Brian Kennedy started to offer Kurtz a heavy cream business card, noticed the handcuffs, and without interrupting his motion, set the card on the bedside table.
"How are you feeling, Mr. Kurtz?" asked Kennedy.
"Who are you?" managed Kurtz. He thought he must be feeling better. These three syllables had made his vision dance with pain, but hadn't made him want to puke.
The handsome man touched his card. "I own and run Empire State Security and Executive Protection. Our Buffalo branch provided security cameras for the parking garage in which yesterday's shooting took place."
Every other light had been knocked out when we came into the garage, thought Kurtz. That tipped me. The memory of the shooting was seeping back into his bruised brain like sludge under a closed door.

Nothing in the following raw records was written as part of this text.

(* ===== verification/Air780eHal.v ===== *)
(** The AIR780E HAL (src/src/modules/air780e/air780e_hal.{h,cpp}): sockets whose
    payload is announced and fetched, one TLS switch for the whole module, and the
    keyless lines the module reports events with.

    A world is the routing tables every HAL has, this HAL's own members, the link
    to the module and [U], everything else. What the receive task does while an
    operation waits is run at the wait; where a wait lets the reader task in
    ([Reader]), one turn of [ReceiveLoop] is run. The mutexes are left out: each
    critical section is one step. One opener runs at a time, so the wait for a TLS
    switch in flight is over at once.

    The identity queries call through [channel_] without looking whether it is
    set: [through_channel] is [None] when it is not. *)
From stdpp Require Import base decidable list strings gmap.
From Stdlib Require Import ZArith Ascii Lia.
From S2P Require Import Prelude Errors CommonTypes StateResult AtParser UrcDispatcher AtChannel HalRoutes ModemLink.

Open Scope Z_scope.

Definition kMaxConnections : Z := 6.
Definition kReadChunk : Z := 720.
Definition kMaxDrainPerWake : nat := Z.to_nat (8 * 1024).
Definition kConnectTimeout : Z := 30000.
Definition kDefaultTimeout : Z := 5000.
Definition kLongTimeout : Z := 30000.
Definition kAlreadyConnectedCode : Z := 65535.

Definition Trim (s : bytes) : bytes := trim_by isblank s.

Definition UnfulfillableTlsOption (config : TlsConfig) : bytes :=
  lit (if verify_certificate config then "verify_certificate"
       else if verify_hostname config then "verify_hostname"
       else if decide (ca_cert config ≠ []) then "ca_cert"
       else if decide (client_cert config ≠ []) then "client_cert"
       else if decide (client_key config ≠ []) then "client_key"
       else if decide (alpn_protocols config ≠ []) then "alpn_protocols"
       else "").

Definition air780e_capabilities : ModuleCapabilities :=
  MkCapabilities true true true true true true true false true kMaxConnections 921600.

(** * State *)

Inductive OpenOutcome := kConnected | kFailed | kAlreadyConnectedOutcome.

Record OpenWait := MkOpenWait { ow_id : Z; ow_outcome : OpenOutcome; ow_done : bool }.
Definition no_wait : OpenWait := MkOpenWait (-1) kFailed false.

Record SocketSlot := MkSocketSlot { used : bool; udp : bool; ssl : bool; holds_mode : bool; serial : Z }.
Definition no_socket : SocketSlot := MkSocketSlot false false false false 0.

Record SendWait := MkSendWait { sw_pending : Z; sw_failed : bool }.
Definition no_send : SendWait := MkSendWait 0 false.

(** The closures [RegisterUrcHandlers] subscribes. *)
Inductive urc_handler := HCiprxget | HUnsolicited.

Record Air780eHal := MkAir780e {
  channel_ : bool;
  start_reader_ : bool;
  urc_handles_ : list (Z * urc_handler);
  open_wait_ : OpenWait;
  slots_ : list SocketSlot;
  next_serial_ : Z;
  send_wait_ : list SendWait;
  rx_peer_ : list bytes;
  rx_pending_ : list bool;
  rx_close_serial_ : list Z;
  rx_stop_ : bool;
  rx_task_ : bool;
  ssl_sockets_open_ : Z;
  plain_sockets_open_ : Z;
  ssl_switch_in_progress_ : bool;
  shut_ok_ : bool;
  close_ok_ : bool;
  close_pending_id_ : Z;
  last_signal_ : SignalInfo;
  overrun_ : bool;
}.
Lemma unopened_sleep ms : keeps unopened (sleep ms : act _).
Proof.
  intros w Hw. unfold Air780eHal.sleep. destruct (pause ms (link w)) as [l hs]. cbn [fst].
  assert (unopened (set_link l w)) as Hw' by done. revert Hw'. generalize (set_link l w). clear w Hw.
  induction hs as [|x hs IH]; intros w Hw; [done|]. cbn [fold_left]. apply IH. destruct x as [i|]; cbn [on_happening].
  - eapply unopened_framed; [exact Hw|]. apply (urcs_framed [i] w).
  - destruct Hw as [(F1 & F2 & F3 & F4) Hn]. rewrite F4. done.
Qed.

Lemma Initialize_balanced w : unopened w → balanced 0 0 (Initialize call_data call_close call_udp w).1.
Proof.
  set (Q := λ (_ : Result ()) v, balanced 0 0 v). assert (∀ e v, unopened v → Q (Err e) v) as He.
  { intros e v. apply unopened_balanced. }
  intros Hw. change (wp (Initialize call_data call_close call_udp) Q w). unfold Initialize.
  assert (∀ {A} (m : act A) (k : A → act unit) v, keeps unopened m → unopened v → (∀ a v, unopened v → wp (k a) Q v) → wp (bind m k) Q v) as Hseq.
  { intros A m k v Hm Hv Hk. apply (wp_through unopened); auto. }
  apply Hseq; [by intros ?|done|]. intros _ w1 H1. apply Hseq; [|done|].
  { intros u Hu. unfold RegisterUrcHandlers. cbn [modify fst]. destruct (negb _); [done|].
    unfold subscribe. repeat destruct (at_subscribe _ _). done. }
  intros _ w2 H2. apply Hseq; [apply unopened_checked|done|]. intros _ w3 H3.
  apply Hseq; [apply unopened_checked|done|]. intros _ w4 H4. apply Hseq; [by intros ?|done|]. intros _ w5 H5.
  apply Hseq; [apply unopened_line|done|]. intros [[]|e] w6 H6; [|by apply wp_fail, He].
  apply Hseq; [|done|].
  { intros u Hu. unfold Air780eHal.wait_for. destruct (shut_ok_ _); [done|by apply unopened_sleep]. }
  intros _ w7 H7. apply Hseq; [by intros ?|done|]. intros shut w8 H8. destruct (negb shut); [by apply wp_fail, He|].
  do 2 (apply Hseq; [apply unopened_checked|done|]; intros _ ? ?). apply Hseq; [by intros ?|done|]. intros lines w9 Hw9.
  destruct (negb _); [by apply wp_fail, He|]. do 2 (apply Hseq; [apply unopened_checked|done|]; intros _ ? ?).
  apply Hseq; [|done|].
  { apply keeps_by_wp. intros u Hu. eapply wp_mono; [apply ApplySslSwitch_set|]. intros r u2 [F _]. by eapply unopened_framed. }
  intros _ w10 Hw10. apply wp_modify. subst Q. apply unopened_balanced in Hw10. destruct Hw10. by constructor.
Qed.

He said nothing to Kennedy-Bond. Was the man here because of some lawsuit potential to his company? Kurtz was having trouble working this out through the pain so he stared and let Kennedy keep talking.
"We've given the police the original surveillance tape from the garage," continued Kennedy. "The footage doesn't show the shooters, but it's obvious that your actions—and Officer O'Toole's—are visible and clearly above suspicion."
Then why am I still cuffed? thought Kurtz. Instead, he managed to say, "How is she? O'Toole?"
Brian Kennedy's face was James-Bond cool as he said, "She was hit three times. All twenty-two slugs. One broke a left rib. Another passed through her upper arm, ricocheted, and hit you. But one caught her in the temple and lodged in her brain, left frontal lobe. They got it out after five hours of surgery and had to take some of the damaged brain tissue out as well. She's in a partially induced coma—whatever that means—but it looks as if she has a chance for survival, none for total recovery."
"I want to see the tape," said Kurtz. "You said you gave the cops the original, which means you made a copy."